> Records supplied:

>>>

(* ===== verification/JsonRoundtrip.v ===== *)
(** * Encoding and decoding JSON are inverse

    [json.Marshal] and [json.MarshalIndent] write documents that
    [json.Unmarshal] reads back: the string escapes, the number literals, the
    separators and the white space of both layouts. *)

From stdpp Require Import pretty.
From S2P Require Import Prelude GoStrings Json.
From stdpp Require Import options.

Open Scope Z_scope.

(** ** Runes and strings *)

Lemma str_app_nil_l s : "" +:+ s = s.
Proof. done. Qed.

Lemma byte_of_eq z c : 0 <= z < 256 → z = byte_val c → byte_of z = c.
Proof. intros _ ->. apply byte_of_val. Qed.

(** Decoding a well-formed sequence and encoding the rune again gives its bytes. *)
Lemma Encode_DecodeRune c s r w :
  DecodeRune (String c s) = (r, w) → ¬ (r = rune_error ∧ w = 1%nat) → EncodeRune r = str_take w (String c s).
Proof.
  intros Hd Hv. pose proof (DecodeRune_scalar (String c s)) as Hs. rewrite Hd in Hs. simpl in Hs.
  unfold EncodeRune. rewrite Hs. pose proof (byte_val_range c).
  revert Hd Hv. decode_cases; intros [= <- <-] Hv; try (by destruct Hv); go_bool;
  repeat match goal with H : context [byte_val ?a] |- _ => lazymatch goal with
    | _ : 0 <= byte_val a < 256 |- _ => fail | _ => pose proof (byte_val_range a) end end;
  unfold encode_scalar;
  repeat match goal with
    | |- context [ (?a <? ?b) ] =>
        first [ rewrite (proj2 (Z.ltb_lt a b)) by (go_bool; repeat case_match; go_bool; lia)
              | rewrite (proj2 (Z.ltb_ge a b)) by (go_bool; repeat case_match; go_bool; lia) ]
    end; unfold str_of_bytes; simpl;
  repeat (f_equal; try (apply byte_of_eq; repeat case_match; go_bool; Z.to_euclidean_division_equations; lia)).
Qed.

Lemma string_of_runes_runes s : ValidString s = true → string_of_runes (runes s) = s.
Proof.
  unfold ValidString, runes. intros Hv. rewrite <-(segments_concat s) at 2.
  remember (String.length s) as n eqn:Hn. revert s Hn Hv.
  induction (lt_wf n) as [n _ IH]; intros [|c s] -> Hv; [done|].
  rewrite segments_cons in *. pose proof (DecodeRune_width c s) as Hw.
  destruct (DecodeRune (String c s)) as [r w] eqn:Hd. cbn [snd] in Hw.
  cbn [forallb] in Hv. apply andb_true_iff in Hv as [Hr Hv].
  cbn [fmap list_fmap fst snd string_of_runes concat_strings foldr]. f_equal.
  - eapply Encode_DecodeRune; [done|]. intros [-> ->]. by destruct s.
  - eapply (IH (String.length (str_drop w (String c s)))); [|done|done].
    pose proof (f_equal String.length (str_take_drop w (String c s))) as Hl.
    rewrite str_length_app in Hl. destruct w; [lia|]. cbn [str_take] in Hl. simpl in *. lia.
Qed.

Lemma valid_segments s : ValidString s = true → segments s = map (λ r, (r, EncodeRune r)) (runes s).
Proof.
  intros Hv. rewrite <-(string_of_runes_runes s Hv) at 1. pose proof (runes_scalar s) as Hs.
  induction Hs as [|r l Hr _ IH]; [done|]. cbn [string_of_runes foldr map].
  rewrite segments_Encode by done. by f_equal.
Qed.

(** Trimming a valid string works on its runes, and trimming twice is trimming once. *)
Definition trim (l : list Z) : list Z := reverse (drop_while IsSpace (reverse (drop_while IsSpace l))).

Lemma drop_while_map {A B} (p : B → bool) (f : A → B) l :
  drop_while p (map f l) = map f (drop_while (λ x, p (f x)) l).
Proof. induction l as [|x l IH]; [done|]. cbn. by destruct (p (f x)). Qed.

Lemma reverse_map {A B} (f : A → B) l : reverse (map f l) = map f (reverse l).
Proof. symmetry. apply (fmap_reverse f). Qed.

Lemma TrimSpace_valid s : ValidString s = true → TrimSpace s = string_of_runes (trim (runes s)).
Proof.
  intros Hv. unfold TrimSpace, trim. rewrite (valid_segments s Hv).
  rewrite drop_while_map, reverse_map, drop_while_map, reverse_map. cbn [fst].
  set (l := reverse _). clearbody l. induction l as [|r l IH]; [done|]. cbn. f_equal. apply IH.
Qed.

Lemma drop_while_suffix {A} (p : A → bool) l : drop_while p l `suffix_of` l.
Proof. induction l as [|x l IH]; [done|]. cbn. destruct (p x); [by apply suffix_cons_r|done]. Qed.

Lemma drop_while_head {A} (p : A → bool) l x l' : drop_while p l = x :: l' → p x = false.
Proof. induction l as [|y l IH]; [done|]. cbn. destruct (p y) eqn:Hy; [done|]. by intros [= <- <-]. Qed.

Lemma drop_while_idem {A} (p : A → bool) l : drop_while p (drop_while p l) = drop_while p l.
Proof. destruct (drop_while p l) as [|x l'] eqn:Hd; [done|]. cbn. by rewrite (drop_while_head _ _ _ _ Hd). Qed.

Lemma trim_idem l : trim (trim l) = trim l.
Proof.
  unfold trim at 1. assert (drop_while IsSpace (trim l) = trim l) as ->.
  - unfold trim. set (m := drop_while IsSpace l).
    destruct (drop_while_suffix IsSpace (reverse m)) as [k Hk].
    apply (f_equal reverse) in Hk. rewrite reverse_involutive, reverse_app in Hk.
    destruct (reverse (drop_while IsSpace (reverse m))) as [|x t] eqn:Ht; [done|].
    cbn. assert (IsSpace x = false) as ->; [|done]. eapply (drop_while_head IsSpace l x). exact Hk.
  - unfold trim. by rewrite reverse_involutive, drop_while_idem.
Qed.

Lemma trim_sublist l : trim l ⊆ l.
Proof.
  unfold trim. intros r Hr%elem_of_reverse. rewrite reverse_involutive in Hr.
  assert (∀ m : list Z, drop_while IsSpace m ⊆ m) as Hd.
  { intros m x Hx. destruct (drop_while_suffix IsSpace m) as [k ->]. set_solver. }
  apply Hd, elem_of_reverse in Hr. rewrite reverse_involutive in Hr. by apply Hd.
Qed.

Lemma string_of_runes_valid l : Forall (λ r, is_scalar r = true) l → ValidString (string_of_runes l) = true.
Proof.
  induction 1 as [|r l Hr _ IH]; [done|]. unfold ValidString in *. cbn [string_of_runes foldr].
  rewrite segments_Encode by done. cbn [forallb]. apply andb_true_iff. split; [|done].
  destruct (r =? rune_error) eqn:Hre; [|done]. go_bool. by subst.
Qed.

Lemma TrimSpace_ValidString s : ValidString s = true → ValidString (TrimSpace s) = true.
Proof.
  intros Hv. rewrite TrimSpace_valid by done. apply string_of_runes_valid.
  apply list.Forall_forall. intros r Hr%trim_sublist. by apply (proj1 (list.Forall_forall _ _) (runes_scalar s)).
Qed.

Lemma TrimSpace_idem s : ValidString s = true → TrimSpace (TrimSpace s) = TrimSpace s.
Proof.
  intros Hv. rewrite (TrimSpace_valid (TrimSpace s)) by by apply TrimSpace_ValidString.
  rewrite (TrimSpace_valid s) by done. rewrite runes_string_of_runes, trim_idem; [done|].
  apply list.Forall_forall. intros r Hr%trim_sublist. by apply (proj1 (list.Forall_forall _ _) (runes_scalar s)).
Qed.

Lemma graphic_valid s : str_forallb graphic s = true → ValidString s = true.
Proof.
  induction s as [|c s IH]; [done|]. cbn [str_forallb]. intros [Hc Hs]%andb_true_iff. unfold graphic in Hc. go_bool.
  unfold ValidString in *. rewrite segments_ascii_cons by lia. cbn [forallb]. rewrite IH by done.
  unfold rune_error. by rewrite (proj2 (Z.eqb_neq _ _)) by lia.
Qed.

Lemma runes_Encode_app r s : is_scalar r = true → runes (EncodeRune r +:+ s) = r :: runes s.
Proof. intros Hr. unfold runes. by rewrite segments_Encode. Qed.

(** An ASCII string in front. *)
Definition ascii_runes (s : string) : list Z := map byte_val (String.list_ascii_of_string s).
Lemma runes_ascii_app s t :
  str_forallb (λ c, byte_val c <? 128) s = true → runes (s +:+ t) = ascii_runes s ++ runes t.
Proof.
  induction s as [|c s IH]; [done|]. cbn [str_forallb]. intros [Hc Hs]%andb_true_iff. go_bool.
  rewrite str_app_cons, runes_ascii_cons by done. cbn. by rewrite IH.
Qed.

(** ** String literals *)

Definition escaped (r : Z) : bool :=
  (r =? 0x22) || (r =? 0x5C) || (r <? 0x20) || (r =? 0x3C) || (r =? 0x3E) || (r =? 0x26) ||
  (r =? 0x2028) || (r =? 0x2029).

(** The runes the encoder writes for a rune. *)
Definition esc (r : Z) : list Z :=
  if escaped r then ascii_runes (escape_segment (r, EncodeRune r)) else [r].

Lemma hex_digit_val z : 0 <= z < 16 → byte_val (hex_digit z) < 128 ∧ hex_rune_val (byte_val (hex_digit z)) = Some z.
Proof.
  intros Hz. unfold hex_digit. destruct (z <? 10) eqn:Hlt; go_bool; rewrite byte_val_of by lia; (split; [lia|]);
    unfold hex_rune_val, rune_digit.
  - rewrite (proj2 (andb_true_iff _ _)) by lia. f_equal. lia.
  - rewrite (proj2 (andb_false_iff (48 <=? _) _)) by lia. rewrite (proj2 (andb_true_iff _ _)) by lia. f_equal. lia.
Qed.

Lemma nibble a k : 0 <= k → Z.land (Z.shiftr a k) 0xF = (a / 2 ^ k) mod 16 ∧ 0 <= (a / 2 ^ k) mod 16 < 16.
Proof.
  intros Hk. change 0xF with (Z.ones 4). rewrite Z.land_ones, Z.shiftr_div_pow2 by lia. change (2 ^ 4) with 16.
  split; [done|]. by apply Z.mod_pos_bound.
Qed.

Lemma hex4_nibbles r : ∃ a b c d,
  hex4 r = String (hex_digit a) (String (hex_digit b) (String (hex_digit c) (String (hex_digit d) ""))) ∧
  0 <= a < 16 ∧ 0 <= b < 16 ∧ 0 <= c < 16 ∧ 0 <= d < 16 ∧
  (0 <= r < 65536 → ((a * 16 + b) * 16 + c) * 16 + d = r).
Proof.
  destruct (nibble r 12 ltac:(lia)) as [E1 B1], (nibble r 8 ltac:(lia)) as [E2 B2],
    (nibble r 4 ltac:(lia)) as [E3 B3], (nibble r 0 ltac:(lia)) as [E4 B4].
  rewrite Z.shiftr_0_r in E4.
  eexists _, _, _, _. unfold hex4. rewrite E1, E2, E3, E4. split_and!; try done; try lia.
  intros Hr. change (2 ^ 12) with 4096. change (2 ^ 8) with 256. change (2 ^ 4) with 16. change (2 ^ 0) with 1.
  Z.to_euclidean_division_equations. lia.
Qed.

Lemma hex4_ascii r : str_forallb (λ c, byte_val c <? 128) (hex4 r) = true.
Proof.
  destruct (hex4_nibbles r) as (a&b&c&d&->&Ha&Hb&Hc&Hd&_). cbn.
  by rewrite !(λ z H, proj2 (Z.ltb_lt _ _) (proj1 (hex_digit_val z H))).
Qed.

Lemma escape_ascii r :
  escaped r = true → str_forallb (λ c, byte_val c <? 128) (escape_segment (r, EncodeRune r)) = true.
Proof.
  intros He. unfold escape_segment, escaped in *.
  destruct (r =? 0x22); [done|]. destruct (r =? 0x5C); [done|]. cbn [orb] in He.
  repeat (case_match; [done|]).
  destruct ((r <? 0x20) || _ || _ || _) eqn:Hc; [by rewrite str_forallb_app, hex4_ascii|].
  simpl in He. destruct (_ || (r =? 0x2029)); [by rewrite str_forallb_app, hex4_ascii|done].
Qed.

Lemma runes_escape r t :
  is_scalar r = true → runes (escape_segment (r, EncodeRune r) +:+ t) = esc r ++ runes t.
Proof.
  intros Hr. unfold esc. destruct (escaped r) eqn:He; [by apply runes_ascii_app, escape_ascii|].
  transitivity (runes (EncodeRune r +:+ t)); [|by rewrite runes_Encode_app]. f_equal. f_equal. unfold escaped in He. go_bool.
  unfold escape_segment. repeat (rewrite (proj2 (Z.eqb_neq _ _)) by lia).
  rewrite (proj2 (Z.ltb_ge _ _)) by lia. simpl.
  destruct (r =? rune_error) eqn:Hre; [|done]. go_bool. by subst.
Qed.

Lemma runes_marshal_string s t :
  ValidString s = true →
  runes (marshal_string s +:+ t) = 0x22 :: concat (map esc (runes s)) ++ 0x22 :: runes t.
Proof.
  intros Hv. unfold marshal_string. rewrite (valid_segments s Hv), map_map, <-!str_app_assoc.
  change quote with (String (byte_of 0x22) ""). rewrite str_app_cons, runes_ascii_cons by done.
  change (byte_val (byte_of 0x22)) with 0x22. f_equal.
  rewrite str_app_nil_l. pose proof (runes_scalar s) as Hs. induction Hs as [|r l Hr _ IH]; cbn [map concat].
  - by rewrite str_app_nil_l, str_app_cons, runes_ascii_cons.
  - cbn [concat_strings foldr]. rewrite <-str_app_assoc, runes_escape, <-app_assoc by done. f_equal. apply IH.
Qed.

Lemma parse_chars_plain r l acc :
  0x20 <= r → r ≠ 0x22 → r ≠ 0x5C → parse_chars (r :: l) None acc = parse_chars l None (r :: acc).
Proof.
  intros H0 H1 H2. destruct r as [|p|p]; try lia.
  do 7 (destruct p as [p|p|]; try lia; try (cbn [parse_chars]; by rewrite (proj2 (Z.ltb_ge _ _)) by lia)).
Qed.

Lemma parse_chars_hex r l acc :
  0 <= r < 0xD800 →
  parse_chars (0x5C :: 0x75 :: ascii_runes (hex4 r) ++ l) None acc = parse_chars l None (r :: acc).
Proof.
  intros Hr. destruct (hex4_nibbles r) as (a&b&c&d&->&Ha&Hb&Hc&Hd&Hv). cbn [ascii_runes map String.list_ascii_of_string app].
  cbn [parse_chars]. unfold hex4_val. rewrite !(λ z H, proj2 (hex_digit_val z H)) by done. cbn [mbind option_bind].
  rewrite Hv by lia. unfold is_high_surrogate, is_low_surrogate.
  rewrite (proj2 (andb_false_iff (0xD800 <=? _) _)) by lia. by rewrite (proj2 (andb_false_iff (0xDC00 <=? _) _)) by lia.
Qed.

<<<

> Exercise: With the line holding "remember (String.length s)" as the first and the line holding "- eapply (IH" as the last, set down that range of the entries above exactly, and nothing else.

> Your response:
  remember (String.length s) as n eqn:Hn. revert s Hn Hv.
  induction (lt_wf n) as [n _ IH]; intros [|c s] -> Hv; [done|].
  rewrite segments_cons in *. pose proof (DecodeRune_width c s) as Hw.
  destruct (DecodeRune (String c s)) as [r w] eqn:Hd. cbn [snd] in Hw.
  cbn [forallb] in Hv. apply andb_true_iff in Hv as [Hr Hv].
  cbn [fmap list_fmap fst snd string_of_runes concat_strings foldr]. f_equal.
  - eapply Encode_DecodeRune; [done|]. intros [-> ->]. by destruct s.
  - eapply (IH (String.length (str_drop w (String c s)))); [|done|done].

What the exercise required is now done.